To exercise these rights, contact hello@supportlayer.app. We will respond within one month where required by law (extensions may apply for complex requests). We may need to verify your identity before acting on a request.
If you are an end user of a customer’s SupportLayer workspace, that customer is often the controller of your data; we may direct privacy requests to them where appropriate, but we will assist as required by law.
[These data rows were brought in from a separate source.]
(** The loop of [_remove_duplicates], with its two accumulators. *)
Fixpoint remove_loop
    (u : text) (seen_titles : gset string) (unique_articles : list article)
    (todo : list article) : result (list article) :=
  match todo with
  | [] => Ok unique_articles
  | a :: rest =>
      let* t := title_lower u a in
      if bool_decide (t ∈ seen_titles) then remove_loop u seen_titles unique_articles rest
      else remove_loop u ({[t]} ∪ seen_titles) (unique_articles ++ [a]) rest
  end.

Definition _remove_duplicates (u : text) (articles : list article) : result (list article) :=
  remove_loop u ∅ [] articles.

(** The three fetchers, each called with a category and a bound; what
    [asyncio.gather(..., return_exceptions=True)] hands back for a task is
    its list, or the exception it ended with. *)
Record feeds : Type := {
  fetch_from_newsapi : string -> Z -> result (list article);
  fetch_from_gnews : string -> Z -> result (list article);
  fetch_from_rss : string -> Z -> result (list article)
}.

(** [for result in results]: a list extends [all_articles], an exception
    is logged. *)
Definition extend_with (all_articles : list article) (results : list (result (list article)))
    : list article :=
  foldl (fun all result =>
           match result with
           | Ok articles => all ++ articles
           | Raise _ => all
           end)
        all_articles results.

Definition default_categories : list string :=
  ["general"; "technology"; "business"; "health"; "science"].

(** [fetch_all_news]; [categories] is [None] or a list.  The deduplicator
    runs outside the [try] of the loop. *)
Definition fetch_all_news
    (u : text) (f : feeds) (categories : option (list string)) (max_per_source : Z)
    : result (list article) :=
  let categories := default default_categories categories in
  let all_articles :=
    foldl (fun all category =>
             extend_with all
               [fetch_from_newsapi f category max_per_source;
                fetch_from_gnews f category max_per_source;
                fetch_from_rss f category max_per_source])
          [] categories in
  _remove_duplicates u all_articles.

End NewsService.

(** ** The two string methods on plain text, for the examples

    On a string all of whose characters are below 128, [str.lower] maps the
    26 capital letters to the small ones and [str.strip] removes, at both
    ends, the characters for which [str.isspace] holds.  The theorems
    quantify over every [Py.text]; this one only runs the examples. *)

Module PlainText.

Definition lower_char (c : ascii) : ascii :=
  let n := nat_of_ascii c in
  if (65 <=? n)%nat && (n <=? 90)%nat then ascii_of_nat (n + 32) else c.

Fixpoint lower (s : string) : string :=
  match s with
  | EmptyString => EmptyString
  | String c r => String (lower_char c) (lower r)
  end.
Cookies & similar technologies
We use cookies and similar technologies that are strictly necessary for the Service (for example, session and security cookies) based on our legitimate interests and/or contract. Where we use optional analytics or marketing cookies, we will obtain consent where required. You can control cookies through your browser settings.
Children
The Service is not directed at children under 16, and we do not knowingly collect their personal data. If you believe we have done so, contact us and we will take steps to delete the information.
Changes
We may update this policy from time to time. We will post the revised version on this page and update the “Last updated” date. Material changes may be communicated by email or in-product notice where appropriate.
Contact
Questions about this policy or our use of personal data: hello@supportlayer.app. You may also use our contact form.
This policy is provided for transparency and does not constitute legal advice. For contractual terms governing use of the Service, see our Terms of Service.